[SUPPLIED INFORMATION]:
- Opening Delimiter -

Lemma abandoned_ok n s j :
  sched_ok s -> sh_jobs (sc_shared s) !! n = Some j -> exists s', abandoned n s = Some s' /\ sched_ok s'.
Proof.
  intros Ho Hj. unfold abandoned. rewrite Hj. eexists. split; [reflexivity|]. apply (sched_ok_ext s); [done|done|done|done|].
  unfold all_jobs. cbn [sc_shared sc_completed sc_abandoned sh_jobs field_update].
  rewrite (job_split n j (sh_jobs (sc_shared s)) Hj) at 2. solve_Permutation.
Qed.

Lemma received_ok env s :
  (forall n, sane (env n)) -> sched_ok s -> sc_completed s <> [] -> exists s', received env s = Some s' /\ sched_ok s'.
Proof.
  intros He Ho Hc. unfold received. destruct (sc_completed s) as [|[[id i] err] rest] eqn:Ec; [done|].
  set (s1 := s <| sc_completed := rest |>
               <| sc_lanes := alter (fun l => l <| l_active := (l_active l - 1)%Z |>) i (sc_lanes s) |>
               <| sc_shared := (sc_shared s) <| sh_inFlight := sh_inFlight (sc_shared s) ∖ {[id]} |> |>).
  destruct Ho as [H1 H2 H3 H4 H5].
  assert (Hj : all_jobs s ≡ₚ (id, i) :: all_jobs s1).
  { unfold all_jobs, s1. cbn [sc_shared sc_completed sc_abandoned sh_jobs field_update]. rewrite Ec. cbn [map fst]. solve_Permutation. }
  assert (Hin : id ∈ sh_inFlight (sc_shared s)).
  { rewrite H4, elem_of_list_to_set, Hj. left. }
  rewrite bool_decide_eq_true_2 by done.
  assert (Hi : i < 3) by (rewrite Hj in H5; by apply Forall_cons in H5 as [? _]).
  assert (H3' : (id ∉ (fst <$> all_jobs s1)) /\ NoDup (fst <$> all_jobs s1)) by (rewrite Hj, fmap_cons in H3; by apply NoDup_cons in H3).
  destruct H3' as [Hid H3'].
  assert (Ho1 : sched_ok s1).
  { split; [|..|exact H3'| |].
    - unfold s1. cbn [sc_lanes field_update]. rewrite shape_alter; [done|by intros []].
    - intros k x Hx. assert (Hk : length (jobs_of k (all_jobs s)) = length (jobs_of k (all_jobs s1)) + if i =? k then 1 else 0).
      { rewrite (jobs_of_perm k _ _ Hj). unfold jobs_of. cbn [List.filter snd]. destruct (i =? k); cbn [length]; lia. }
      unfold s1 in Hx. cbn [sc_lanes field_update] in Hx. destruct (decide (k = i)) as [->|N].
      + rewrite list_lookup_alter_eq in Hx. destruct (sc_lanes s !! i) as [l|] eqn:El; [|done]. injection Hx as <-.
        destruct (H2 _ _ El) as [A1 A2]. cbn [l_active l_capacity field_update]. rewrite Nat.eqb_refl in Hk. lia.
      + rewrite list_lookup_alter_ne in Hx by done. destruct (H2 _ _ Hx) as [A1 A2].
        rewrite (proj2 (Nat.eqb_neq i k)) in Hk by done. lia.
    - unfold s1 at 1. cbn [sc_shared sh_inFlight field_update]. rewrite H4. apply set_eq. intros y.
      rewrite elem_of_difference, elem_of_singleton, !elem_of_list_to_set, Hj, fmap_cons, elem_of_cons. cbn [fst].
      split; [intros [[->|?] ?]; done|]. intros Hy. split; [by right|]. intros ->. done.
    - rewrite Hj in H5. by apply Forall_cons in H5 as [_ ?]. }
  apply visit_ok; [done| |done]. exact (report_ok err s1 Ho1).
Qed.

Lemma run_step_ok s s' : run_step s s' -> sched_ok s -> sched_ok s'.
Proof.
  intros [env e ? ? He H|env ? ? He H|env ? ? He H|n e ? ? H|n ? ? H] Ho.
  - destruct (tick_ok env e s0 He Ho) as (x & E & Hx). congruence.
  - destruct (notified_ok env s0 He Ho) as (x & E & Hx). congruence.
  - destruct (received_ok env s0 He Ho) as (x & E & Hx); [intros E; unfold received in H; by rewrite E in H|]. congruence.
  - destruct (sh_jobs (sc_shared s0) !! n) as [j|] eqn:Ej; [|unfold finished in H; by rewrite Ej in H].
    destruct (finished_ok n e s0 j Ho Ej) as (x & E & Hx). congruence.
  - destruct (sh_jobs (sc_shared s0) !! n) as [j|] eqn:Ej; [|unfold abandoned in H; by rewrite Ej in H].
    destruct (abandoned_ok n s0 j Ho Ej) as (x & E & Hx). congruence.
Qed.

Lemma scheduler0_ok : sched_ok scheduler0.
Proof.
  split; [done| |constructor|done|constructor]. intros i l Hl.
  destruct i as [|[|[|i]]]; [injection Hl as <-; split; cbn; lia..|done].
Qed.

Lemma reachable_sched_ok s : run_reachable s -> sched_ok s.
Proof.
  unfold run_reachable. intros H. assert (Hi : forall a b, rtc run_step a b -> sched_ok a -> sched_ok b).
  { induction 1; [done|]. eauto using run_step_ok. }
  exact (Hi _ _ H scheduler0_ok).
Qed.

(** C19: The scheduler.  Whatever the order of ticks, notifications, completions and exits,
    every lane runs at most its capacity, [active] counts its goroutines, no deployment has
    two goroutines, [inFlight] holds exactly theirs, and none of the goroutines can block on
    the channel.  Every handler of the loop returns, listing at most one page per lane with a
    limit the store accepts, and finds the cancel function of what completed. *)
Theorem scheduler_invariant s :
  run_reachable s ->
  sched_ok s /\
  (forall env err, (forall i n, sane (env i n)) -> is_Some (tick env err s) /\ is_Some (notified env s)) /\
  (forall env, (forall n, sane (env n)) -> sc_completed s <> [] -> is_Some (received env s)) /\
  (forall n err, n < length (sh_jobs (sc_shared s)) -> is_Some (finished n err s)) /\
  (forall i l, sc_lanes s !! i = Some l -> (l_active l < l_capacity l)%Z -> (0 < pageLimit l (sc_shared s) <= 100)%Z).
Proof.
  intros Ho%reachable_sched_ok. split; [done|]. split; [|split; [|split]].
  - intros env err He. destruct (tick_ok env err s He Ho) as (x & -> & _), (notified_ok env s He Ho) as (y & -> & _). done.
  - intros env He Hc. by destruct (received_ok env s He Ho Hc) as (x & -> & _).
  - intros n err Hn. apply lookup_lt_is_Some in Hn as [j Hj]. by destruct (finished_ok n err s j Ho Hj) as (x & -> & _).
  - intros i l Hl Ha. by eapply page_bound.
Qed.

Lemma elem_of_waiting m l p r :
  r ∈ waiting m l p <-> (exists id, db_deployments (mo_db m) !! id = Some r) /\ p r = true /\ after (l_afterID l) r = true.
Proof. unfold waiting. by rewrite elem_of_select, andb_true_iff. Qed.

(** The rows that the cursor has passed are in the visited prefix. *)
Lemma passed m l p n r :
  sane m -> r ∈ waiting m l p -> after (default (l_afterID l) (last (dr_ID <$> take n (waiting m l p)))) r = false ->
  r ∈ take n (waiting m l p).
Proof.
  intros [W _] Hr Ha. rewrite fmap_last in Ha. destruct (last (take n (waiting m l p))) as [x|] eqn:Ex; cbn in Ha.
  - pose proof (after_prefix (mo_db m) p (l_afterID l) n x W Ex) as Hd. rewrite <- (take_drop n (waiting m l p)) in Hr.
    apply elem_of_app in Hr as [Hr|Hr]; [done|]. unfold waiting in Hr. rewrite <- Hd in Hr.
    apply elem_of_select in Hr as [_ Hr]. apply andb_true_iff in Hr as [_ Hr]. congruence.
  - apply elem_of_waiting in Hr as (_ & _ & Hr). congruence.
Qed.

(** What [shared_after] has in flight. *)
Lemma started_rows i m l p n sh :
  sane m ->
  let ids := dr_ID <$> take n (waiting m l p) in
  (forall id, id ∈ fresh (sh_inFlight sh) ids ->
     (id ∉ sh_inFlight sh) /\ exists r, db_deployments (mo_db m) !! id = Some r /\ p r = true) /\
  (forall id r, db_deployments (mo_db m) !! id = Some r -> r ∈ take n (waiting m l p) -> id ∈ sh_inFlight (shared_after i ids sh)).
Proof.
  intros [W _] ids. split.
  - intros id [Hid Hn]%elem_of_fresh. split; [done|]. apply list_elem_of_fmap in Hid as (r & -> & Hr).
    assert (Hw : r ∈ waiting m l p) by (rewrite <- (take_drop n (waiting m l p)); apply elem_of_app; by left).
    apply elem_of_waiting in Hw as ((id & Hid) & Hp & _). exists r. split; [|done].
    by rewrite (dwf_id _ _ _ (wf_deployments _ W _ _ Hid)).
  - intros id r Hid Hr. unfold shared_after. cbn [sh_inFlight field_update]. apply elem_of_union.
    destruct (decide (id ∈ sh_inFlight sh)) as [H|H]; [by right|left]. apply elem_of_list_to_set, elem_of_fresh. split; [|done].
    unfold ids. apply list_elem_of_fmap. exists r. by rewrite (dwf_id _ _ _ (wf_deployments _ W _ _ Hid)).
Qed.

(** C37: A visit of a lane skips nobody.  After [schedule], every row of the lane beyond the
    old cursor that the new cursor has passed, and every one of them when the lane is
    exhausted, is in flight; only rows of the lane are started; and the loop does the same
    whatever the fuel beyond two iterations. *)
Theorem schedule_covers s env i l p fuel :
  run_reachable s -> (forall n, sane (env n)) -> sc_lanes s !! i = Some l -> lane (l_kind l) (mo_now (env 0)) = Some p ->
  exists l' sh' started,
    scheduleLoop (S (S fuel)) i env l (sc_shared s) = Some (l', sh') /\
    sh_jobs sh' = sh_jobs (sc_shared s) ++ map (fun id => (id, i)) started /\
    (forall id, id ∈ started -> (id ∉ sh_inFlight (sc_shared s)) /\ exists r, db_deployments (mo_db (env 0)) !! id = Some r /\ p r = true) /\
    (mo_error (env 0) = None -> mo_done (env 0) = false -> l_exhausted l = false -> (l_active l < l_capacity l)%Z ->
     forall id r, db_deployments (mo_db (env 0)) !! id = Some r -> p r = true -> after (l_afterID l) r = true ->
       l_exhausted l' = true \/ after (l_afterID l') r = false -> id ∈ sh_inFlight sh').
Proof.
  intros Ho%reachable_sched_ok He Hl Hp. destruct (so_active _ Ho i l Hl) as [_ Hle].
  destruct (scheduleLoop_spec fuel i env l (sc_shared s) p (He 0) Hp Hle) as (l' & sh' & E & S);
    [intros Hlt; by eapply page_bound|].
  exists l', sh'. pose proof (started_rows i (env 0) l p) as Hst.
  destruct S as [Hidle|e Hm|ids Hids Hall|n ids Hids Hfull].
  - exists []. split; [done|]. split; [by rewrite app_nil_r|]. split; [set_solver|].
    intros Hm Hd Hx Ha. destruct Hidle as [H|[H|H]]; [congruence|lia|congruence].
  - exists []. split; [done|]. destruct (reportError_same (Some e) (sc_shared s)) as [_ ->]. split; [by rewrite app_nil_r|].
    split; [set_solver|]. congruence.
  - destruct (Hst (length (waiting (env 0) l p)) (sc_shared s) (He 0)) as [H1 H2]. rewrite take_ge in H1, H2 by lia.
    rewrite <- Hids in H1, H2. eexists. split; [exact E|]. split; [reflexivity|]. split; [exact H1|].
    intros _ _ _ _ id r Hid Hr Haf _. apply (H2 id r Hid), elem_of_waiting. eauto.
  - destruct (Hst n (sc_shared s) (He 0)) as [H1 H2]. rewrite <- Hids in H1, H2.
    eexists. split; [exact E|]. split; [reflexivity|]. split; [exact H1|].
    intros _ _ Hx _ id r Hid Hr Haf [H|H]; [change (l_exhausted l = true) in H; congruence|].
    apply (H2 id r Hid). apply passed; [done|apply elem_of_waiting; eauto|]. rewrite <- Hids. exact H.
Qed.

- Closing Delimiter -

[REQUIRED WORK]:
Would you copy out exactly the lines above that start at the one containing "scheduleLoop (S (S" and end at the one containing "destruct S as", inclusive?

[RESULT FOR THIS EXERCISE]:
    scheduleLoop (S (S fuel)) i env l (sc_shared s) = Some (l', sh') /\
    sh_jobs sh' = sh_jobs (sc_shared s) ++ map (fun id => (id, i)) started /\
    (forall id, id ∈ started -> (id ∉ sh_inFlight (sc_shared s)) /\ exists r, db_deployments (mo_db (env 0)) !! id = Some r /\ p r = true) /\
    (mo_error (env 0) = None -> mo_done (env 0) = false -> l_exhausted l = false -> (l_active l < l_capacity l)%Z ->
     forall id r, db_deployments (mo_db (env 0)) !! id = Some r -> p r = true -> after (l_afterID l) r = true ->
       l_exhausted l' = true \/ after (l_afterID l') r = false -> id ∈ sh_inFlight sh').
Proof.
  intros Ho%reachable_sched_ok He Hl Hp. destruct (so_active _ Ho i l Hl) as [_ Hle].
  destruct (scheduleLoop_spec fuel i env l (sc_shared s) p (He 0) Hp Hle) as (l' & sh' & E & S);
    [intros Hlt; by eapply page_bound|].
  exists l', sh'. pose proof (started_rows i (env 0) l p) as Hst.
  destruct S as [Hidle|e Hm|ids Hids Hall|n ids Hids Hfull].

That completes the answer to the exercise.